As an 80-year-old, I have seen massive changes in the health care industry (emphasis on “industry”). Let me share a few experiences of mine. As a senior, I have been to a number of general practitioners. All but one have insisted on six-month checkups despite my pointing out to them that Canada does eight-month checkups with better health outcomes and 25% savings for Medicare. All continued to insist on them, just as they insisted on each visit that I get blood work done, despite every one of the tests coming back with exactly the same results. And the cost? $500 for routine senior visits. Remember if Medicare or insurance pays, it still comes out of someone’s pocket.
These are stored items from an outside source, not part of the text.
Lemma OnUpdate_custom_errors_flag_witness :
  config.CustomHTTPErrors (effectiveCfg Scenario.pkg ∅ Scenario.oneServer) = [].
Proof.
  exact (proj1 (OnUpdate_custom_errors_flag Scenario.pkg ∅ Scenario.oneServer 128)).
Defined.
Definition getCredsWithRole : M (credentials.Value * option error) :=
  if String.eqb (RoleARN config) "" then
    ret (credentials.zero, Some (errors_New "No role defined"))
  else
    let* (creds, err) := masterCreds_Get in
    match err with
    | Some e => ret (credentials.zero, Some e)
    | None =>
        let* r := assumeRoleFromCreds creds in
        match r with
        | Err e => ret (credentials.zero, Some e)
        | Ok role =>
            let* _ := SetExpiration (sts.Expiration role)
                        DefaultExpirationWindow in
            let* _ := last4 (sts.AccessKeyId role) in
            ret (value_of role, None)
        end
    end.

Definition Retrieve : M (credentials.Value * option error) :=
  if NoSession config && String.eqb (RoleARN config) "" then
    masterCreds_Get
  else if NoSession config then getCredsWithRole
  else if String.eqb (RoleARN config) "" then getCredsWithSession
  else getCredsWithSessionAndRole.

End Provider.

(** ** Reading the trace *)

(** The calls made between two states: the part of the later trace that
    was added on top of the earlier one (newest first). *)
Definition emitted (s s' : State) : History :=
  take (length (trace s') - length (trace s)) (trace s').

Definition is_elevate (e : Event) : bool :=
  match e with EvGetSessionToken _ _ => true | _ => false end.

Definition is_assume (e : Event) : bool :=
  match e with EvAssumeRole _ _ _ => true | _ => false end.

Definition is_prompt (e : Event) : bool :=
  match e with EvPrompt _ => true | _ => false end.
Fixpoint str_eqb (s t : str) : bool :=
  match s, t with
  | [], [] => true
  | c :: s', d :: t' => (c =? d) && str_eqb s' t'
  | _, _ => false
  end.

(** The exceptions the program can meet. [JSONDecodeError] is the decoder's
    error on a text that is not JSON; [ValueError] carries its message: that
    of the program's own [raise], or that of the interpreter on a numeral
    with too many digits; [RecursionError] is the interpreter's error when
    too many calls are open. *)
Inductive exn :=
| ValueError (msg : string)
| JSONDecodeError
| AttributeError
| TypeError
| IndexError
| RecursionError.

Inductive result (A : Type) :=
| Ok (a : A)
| Raise (e : exn).
Arguments Ok {A} a.
Arguments Raise {A} e.

Definition bind {A B} (m : result A) (f : A -> result B) : result B :=
  match m with
  | Ok a => f a
  | Raise e => Raise e
  end.

Notation "x <- m ;; k" := (bind m (fun x => k))
  (at level 61, m at next level, right associativity).

(** ** Character classes of the interpreter's Unicode database *)

(** [str.isspace], [str.strip()] without argument and the pattern [\s] share
    one set of code points. *)
Definition is_space (c : Z) : bool :=
  ((9 <=? c) && (c <=? 13)) || ((28 <=? c) && (c <=? 32))
  || (c =? 133) || (c =? 160) || (c =? 5760)
  || ((8192 <=? c) && (c <=? 8202))
  || (c =? 8232) || (c =? 8233) || (c =? 8239) || (c =? 8287) || (c =? 12288).

(** The code points of the digit zero of every script that has decimal digits
    (general category Nd, version 14.0 of the Unicode database); the nine
    code points after each are its digits one to nine. *)
Definition decimal_zeros : list Z :=
  [48; 1632; 1776; 1984; 2406; 2534; 2662; 2790; 2918; 3046; 3174; 3302;
   3430; 3558; 3664; 3792; 3872; 4160; 4240; 6112; 6160; 6470; 6608; 6784;
   6800; 6992; 7088; 7232; 7248; 42528; 43216; 43264; 43472; 43504; 43600;
   44016; 65296; 66720; 68912; 69734; 69872; 69942; 70096; 70384; 70736;
   70864; 71248; 71360; 71472; 71904; 72016; 72784; 73040; 73120; 92768;
   92864; 93008; 120782; 120792; 120802; 120812; 120822; 123200; 123632;
   125264; 130032].

Fixpoint decimal_in (zeros : list Z) (c : Z) : option Z :=
  match zeros with
  | [] => None
  | z :: zeros' =>
      if (z <=? c) && (c <? z + 10) then Some (c - z) else decimal_in zeros' c
  end.

(** The decimal value of a code point, when it is a decimal digit. *)
Definition unicode_decimal (c : Z) : option Z := decimal_in decimal_zeros c.

(** [str.isdecimal] on one character, and the pattern [\d]. *)
Definition is_decimal (c : Z) : bool :=
  match unicode_decimal c with Some _ => true | None => false end.

(** ** [int(s)] on a string *)

(** The C library's [isspace] in the C locale, which the integer parser uses
    on the ASCII text it is given. *)
Definition is_ascii_space (c : Z) : bool :=
  ((9 <=? c) && (c <=? 13)) || (c =? 32).

Definition is_ascii_digit (c : Z) : bool := (48 <=? c) && (c <=? 57).

(** First step of [int]: every non-ASCII space becomes a blank and every
    decimal digit its ASCII digit; any other non-ASCII character makes the
    conversion fail. *)
Definition to_ascii_char (c : Z) : option Z :=
  if c <? 127 then Some c
  else if is_space c then Some 32
  else match unicode_decimal c with
       | Some d => Some (48 + d)
       | None => None
       end.

Fixpoint to_ascii (s : str) : option str :=
  match s with
  | [] => Some []
  | c :: s' =>
      match to_ascii_char c, to_ascii s' with
      | Some a, Some t => Some (a :: t)
      | _, _ => None
      end
  end.

Fixpoint drop_while (p : Z -> bool) (s : str) : str :=
  match s with
  | c :: s' => if p c then drop_while p s' else s
  | [] => []
  end.

(** The digit scan of the integer parser: digits and single underscores
    between them. It returns the value, the number of digits and the rest. *)
Fixpoint scan_digits (s : str) (prev_underscore : bool) (acc : Z) (digits : nat)
  : option (Z * nat * str) :=
  match s with
  | c :: s' =>
      if is_ascii_digit c then scan_digits s' false (10 * acc + (c - 48)) (S digits)
      else if c =? 95 then
        if prev_underscore then None else scan_digits s' true acc digits
      else if prev_underscore then None else Some (acc, digits, s)
  | [] => if prev_underscore then None else Some (acc, digits, [])
  end.

(** The most digits that a numeral may have for [int] to read it and that
    [str] prints: [sys.get_int_max_str_digits()], which the program leaves at
    the interpreter's default. Every digit counts, leading zeros too;
    signs, underscores and whitespace do not. *)
Definition int_max_str_digits : nat := 4300.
I took my wife to our family general practitioner in October 2022. She was dying and I was asking for something to help her sleep. He took one look at her from across the room and ordered – not requested, ordered – me to take her to the emergency room at Cape Regional for $10,000 worth of tests and didn’t listen to a word I said. Needless to say, the results were negative. She died two months later.
I had a hip replacement 11 years ago and was sent to a rehabilitation center a couple days later. There, the doctor assigned to me, within an hour or two, asked me to do a few leg movements, which I did. Sort of bemused he looked at me for a second and asked, “Why did they send you here?”
Another doctor came and spent two minutes showing me how to get into a wheelchair from bed and charged Medicare $200 for that service, and they actually paid him $75! I flew through the exercises but they weren’t about to let me go until my wife, who had spent 11 years as the administrator to the medical and dental staff of a hospital, spoke to them ‘firmly.’ They were going to keep me another two days for no health reason.
And which party is trying to do something about this mess? The short answer is neither is doing much, but the Democrats are doing somewhat more, even in the face of 40 years of Republican resistance. Not nearly enough, though. The U.S. health care industry is simply too big for average politicians to face their money and power. We need politicians of both parties to stand up and say, “Enough is enough” and propose actual programs to accompany those words.